Shares of Japan’s Kawasaki Heavy Industries plunged the most in eight years after the company cut its full-year profit forecast by more than half and said it was reviewing whether to continue its shipbuilding business.
The stock fell 11 per cent to close at ¥276 in Tokyo on Monday, the biggest drop since October 2008. It was the worst performer on the Nikkei 225 Stock Average, which rose 0.9 per cent.

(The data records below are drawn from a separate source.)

(* ===== verification/ReferenceRun.v ===== *)
(** * The reference system, run

    A coordinator that was started, the worker and a client on two of its
    connections, and the frames they exchange, evaluated: the worker joins, the
    client opens the policy, routes a request and has the decision dispatched to
    the worker, and once the worker's session has ended the next dispatch is
    refused. Every step is taken by the handlers and the encoders themselves. *)
From S2P Require Import Prelude.
From S2P Require Import Ids.
From S2P Require Import Outcome.
From S2P Require Import Limits.
From S2P Require Import Decision.
From S2P Require Import RouterState.
From S2P Require Import RouterRoute.
From S2P Require Import Providers.
From S2P Require Import Request.
From S2P Require Import FileStore.
From S2P Require Import Frame.
From S2P Require Import Transport.
From S2P Require Import WireRecords.
From S2P Require Import WireMessages.
From S2P Require Import RouterPersist.
From S2P Require Import ReferenceProfiles.
From S2P Require Import Coordinator.
From S2P Require Import CoordinatorRun.
From S2P Require Import BackendWorker.
From S2P Require Import WorkerJoin.

Definition worker_conn : ConnectionRef := 0%nat.
Definition client_conn : ConnectionRef := 1%nat.
Definition two_connections : Coordinator :=
  (coordinator_idle empty_disk) <| cd_connections :=
    {[worker_conn := session_open transport_options_default; client_conn := session_open transport_options_default]} |>.
Definition run_start : World Coordinator :=
  (start_coordinator coordinator_options_default sample_clock make_catalog (inr tt)
     (alone canonical_state_default 0 two_connections)).2.

Definition exchange (conn : ConnectionRef) : Frame -> World Coordinator -> option Frame * World Coordinator :=
  exchange_on default_resource_limits sample_clock make_catalog conn.

Definition read_frame {B} `{WireMessage B} (f : Frame) : option B :=
  match decode_wire default_resource_limits (fr_payload f) with Some (inr m) => Some m | _ => None end.
Definition ask_on {A B} `{WireMessage A} `{WireMessage B} (conn : ConnectionRef) (type : MessageType.t) (m : A)
    (w : World Coordinator) : option B * World Coordinator :=
  match encode_wire default_resource_limits m with
  | inl _ => (None, w)
  | inr payload => let '(f, w) := exchange conn (make_frame type payload) w in (f ≫= read_frame, w)
  end.

Definition control (op : AdminOp.t) (decision : EntityId RouteDecisionTag) (generation : Z) : AdminRequest :=
  {| ar_op := op; ar_backend_id := none; ar_model_id := none; ar_decision_id := decision;
     ar_generation := generation; ar_value := 0; ar_detail := "" |}.
Definition control_on (op : AdminOp.t) (decision : EntityId RouteDecisionTag) (w : World Coordinator)
    : option AdminResponse * World Coordinator :=
  ask_on (A := AdminRequest) (B := AdminResponse) client_conn MessageType.ADMIN_REQUEST (control op decision 1) w.

Definition run_joined : option (Z + unit) * World Coordinator :=
  join default_resource_limits worker_options_default (exchange worker_conn) run_start.
Definition run_opened : option AdminResponse * World Coordinator :=
  control_on AdminOp.SET_POLICY_OPEN none run_joined.2.
Definition run_request : RouteRequest := serving_request <| rr_policy_id := EntityIdOf 1 |>.
Definition run_routed : option RouteResponseMessage * World Coordinator :=
  ask_on (A := RouteRequestMessage) (B := RouteResponseMessage) client_conn MessageType.ROUTE_REQUEST (RouteRequestOf run_request) run_opened.2.
Definition decision_in (r : option RouteResponseMessage) : EntityId RouteDecisionTag :=
  match r with Some r => de_decision_id (ro_decision r) | None => none end.
Definition run_decision : EntityId RouteDecisionTag := decision_in run_routed.1.

(** What the worker's session receives when it answers a frame. *)
Definition answers_to (f : option Frame) : list Arrival :=
  match f ≫= worker_round default_resource_limits worker_options_default with
  | Some (RoundSends answer) =>
      match read_frame answer with Some m => [ResultArrives worker_conn m] | None => [] end
  | _ => []
  end.
Definition with_arrivals (arrivals : list Arrival) (w : World Coordinator) : World Coordinator :=
  let c := w_env w in w <| w_env := c <| cd_arrivals := arrivals |> |>.

(** The dispatch the client asks for, with the worker's answer to the very frame
    that this dispatch sends. *)
Definition run_sent : option Frame :=
  (take_sent worker_conn (control_on AdminOp.DISPATCH run_decision run_routed.2).2).1.
Definition run_dispatched : option AdminResponse * World Coordinator :=
  control_on AdminOp.DISPATCH run_decision
    (with_arrivals (answers_to run_sent) run_routed.2).
Definition run_ended : World Coordinator :=
  let w := run_dispatched.2 in
  (serve_end sample_clock worker_conn (link_of worker_conn (w_env w)) w).2.
Definition run_refused : option AdminResponse * World Coordinator :=
  control_on AdminOp.DISPATCH run_decision run_ended.

Definition codes : option (Z + unit) * list (option OutcomeCode.t) :=
  (run_joined.1, [ap_code <$> run_opened.1; ro_code <$> run_routed.1; ap_code <$> run_dispatched.1;
                  ap_code <$> run_refused.1]).

Example reference_system_runs :
  codes = (Some (inr tt), [Some OutcomeCode.ACCEPTED; Some OutcomeCode.ROUTED; Some OutcomeCode.DISPATCHED;
                           Some OutcomeCode.REJECT_STALE_BACKEND_BOOT]).
Proof. vm_compute. reflexivity. Qed.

Net income will probably be ¥16.5 billion (Dh598.6 million) in the year ending March 31, 66 percent less than an earlier forecast of ¥49bn because of a stronger local currency and losses at its ship operations, Kawasaki Heavy said. The company also said it expects a loss of €5bn for the half year ended September 30 after booking a ¥13bn loss from a Brazilian drill-ship project, a Norwegian plan to build an offshore vessel, and a liquid natural gas ship.
Kawasaki Heavy joins companies including Singapore’s Keppel whose ship and offshore-structure operations have fallen victim to a plunge in oil prices in the past two years amid global economic weakness and reduced customer spending. The company said it will conduct a “radical review” of its business structure, establish a reform panel to look into the future direction of the ship business, including its continuity, and announce its decision by the year ending March 31.

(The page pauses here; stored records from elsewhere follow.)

(** [None]: the event cannot happen now. *)
Definition net_act (event : Event) (n : Net) : option Net :=
  let l := nt_listener n in
  let k := nt_kernel n in
  match event, nt_accept n with
  | Start options, _ =>
      let '(failed, l, k) := listener_start options l k in
      Some (n <| nt_listener := l |> <| nt_error := default "" failed |> <| nt_kernel := k |>)
  | Enter, None => Some (turned (accept_check l) n)
  | Wait, Some Checked => Some (turned (accept_wait l) n)
  | Polled answer, Some (Waiting socket stop) =>
      if poll_possible socket stop answer then Some (turned (accept_polled answer) n) else None
  | Take, Some Ready =>
      let '(t, counter, k) := accept_take l k in
      Some (turned t (set_connections (nt_connections n) counter k n))
  | Stop, _ =>
      let '(phase, l) := stop_enter l in
      Some (n <| nt_listener := l |> <| nt_stopping := nt_stopping n ++ [phase] |>)
  | StopTurn i, _ =>
      phase ← nt_stopping n !! i;
      let '(next, l, k) := stop_turn phase l k in
      Some (n <| nt_listener := l |> <| nt_kernel := k |>
              <| nt_stopping := match next with
                                | Some phase => <[i := phase]> (nt_stopping n)
                                | None => delete i (nt_stopping n)
                                end |>)
  | Ended i reason message, _ =>
      c ← nt_connections n !! i;
      return_if cn_hung c with None ;;
      let '(c, counter, k) := end_connection reason message c (li_counter l) k in
      Some (set_connections (<[i := c]> (nt_connections n)) counter k n)
  | Garbled i, _ =>
      c ← nt_connections n !! i;
      return_if cn_hung c || ss_closed (cn_session c) with None ;;
      Some (n <| nt_connections := <[i := hang_connection c]> (nt_connections n) |>)
  | Closed i, _ =>
      c ← nt_connections n !! i;
      return_if cn_hung c with None ;;
      let '(counter, k) := destroy_connection c (li_counter l) k in
      Some (set_connections (delete i (nt_connections n)) counter k n)
  | _, _ => None
  end.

“We expected the cuts but did not expect them to be so large,” said the Shinji Kuroda and Yuan Qi, analysts at Credit Suisse in Tokyo. The future existence of the ship and offshore structure business is “up in the air”, wrote the analysts, who reiterated their underperform rating and have a stock-price estimate of ¥260.

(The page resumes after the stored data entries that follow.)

(** * chat_statistics: a shallow embedding of [src/chat_statistics/stats.py]

    The class [ChatStatistics] loads a Telegram export and a stopword list,
    ranks the users who reply to questions ([get_top_users]) and assembles the
    text of a word cloud ([generate_word_cloud]).

    Conventions of the embedding.
    - A Python [str] is a [string] holding its UTF-8 bytes; iterating over a
      [str] yields its code points, recovered by [chars].
    - A message is a record with the fields the code reads; the [text] field is
      either a [str] or a list of fragments, as in a Telegram export.
    - [self.chat_data] is mutated in place by [msg_has_question]; the methods
      are therefore state transformers on [ChatStatistics].
    - hazm, arabic_reshaper, wordcloud and [str.strip] are external: they are
      the fields of a [library] record the development is parametric in. *)

From Stdlib Require Import ZArith String Ascii List Bool Lia Sorting.Sorted.
From stdpp Require Import base gmap list strings.

Open Scope string_scope.
Open Scope list_scope.

(** ** Python strings *)

Module PyStr.

(** A UTF-8 continuation byte has the form 10xxxxxx. *)
Definition is_continuation (a : ascii) : bool :=
  let n := nat_of_ascii a in (128 <=? n)%nat && (n <? 192)%nat.

Definition starts_with_continuation (s : string) : bool :=
  match s with
  | String a _ => is_continuation a
  | EmptyString => false
  end.

(** [for c in s]: the one-character strings of [s], in order. A lead byte
    takes the continuation bytes that follow it. *)
Fixpoint chars (s : string) : list string :=
  match s with
  | EmptyString => []
  | String a s' =>
      if starts_with_continuation s' then
        match chars s' with
        | c :: cs => String a c :: cs
        | [] => [String a EmptyString]
        end
      else String a EmptyString :: chars s'
  end.

(** [needle in hay] on strings: substring test. *)
Fixpoint str_in (needle hay : string) : bool :=
  String.prefix needle hay ||
  match hay with
  | EmptyString => false
  | String _ hay' => str_in needle hay'
  end.

(** [sep.join(l)]. *)
Definition join (sep : string) (l : list string) : string :=
  String.concat sep l.

End PyStr.

Import PyStr.

(** ** Messages of a Telegram export *)

(** An element of a fragmented [text]: a plain string or a JSON object, of
    which only the key ['text'] is read. *)
Inductive fragment : Type :=
| FStr (s : string)
| FDict (d : gmap string string).

(** The [text] field: [str], or a list of fragments. *)
Inductive text_field : Type :=
| TStr (s : string)
| TList (l : list fragment).

(** A message of the export: the keys ['id'], ['from'] ([None] is JSON null)
    and ['text'], which every message carries, and the optional key
    ['reply_to_message_id']. *)
Record message : Type := Message {
  msg_id : Z;
  msg_from : option string;
  msg_reply_to_message_id : option Z;
  msg_text : text_field
}.

Definition set_text (msg : message) (t : text_field) : message :=
  {| msg_id := msg_id msg;
     msg_from := msg_from msg;
     msg_reply_to_message_id := msg_reply_to_message_id msg;
     msg_text := t |}.

(** ** [rebuild_msg] *)

(** What [for sub_msg in sub_messages] enumerates. *)
Definition iter_sub_messages (sub_messages : text_field) : list fragment :=
  match sub_messages with
  | TStr s => FStr <$> chars s
  | TList l => l
  end.

(** One turn of the loop body of [rebuild_msg]. *)
Definition rebuild_step (msg_text : string) (sub_msg : fragment) : string :=
  match sub_msg with
  | FStr s => msg_text +:+ s
  | FDict d =>
      match d !! "text" with
      | Some s => msg_text +:+ s
      | None => msg_text
      end
  end.

Definition rebuild_msg (sub_messages : text_field) : string :=
  fold_left rebuild_step (iter_sub_messages sub_messages) "".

Full-year operating profit will probably reach ¥34bn compared with ¥70bn previously forecast, said the company, also a maker of motorcycles and industrial equipment. Kawasaki Heavy cut the full-year revenue forecast to ¥1.51 trillion from a previous projection of ¥1.57tn.
The company has been hit by the bankruptcy of Sete Brasil Participacoes, which filed for protection from creditors in April, which led Kawasaki Heavy to write off ¥5bn for a drill ship, it said.
Asian shipbuilders, including the world’s top three shipyards, all South Korean, are selling assets and cutting jobs as dwindling orders lead to losses or smaller profits.
The ship and offshore-structure operation accounted for 6.2 per cent of Kawasaki Heavy’s sales last fiscal year, making it the smallest business by revenue, according to data compiled by Bloomberg.
Kawasaki Heavy had about 2,500 employees in its ship-related business at the end of March, according to the company. Japan had about 60,000 people working in the shipbuilding industry as of April 2014, according to figures from the Shipbuilders’ Association of Japan.
The yen has gained 19 per cent against the dollar this year and traded at ¥101.28 versus the greenback as of 4:21pm in Tokyo. The company now expects the yen to average 102 against the dollar for the year ending March 31, compared with a July estimate of ¥110.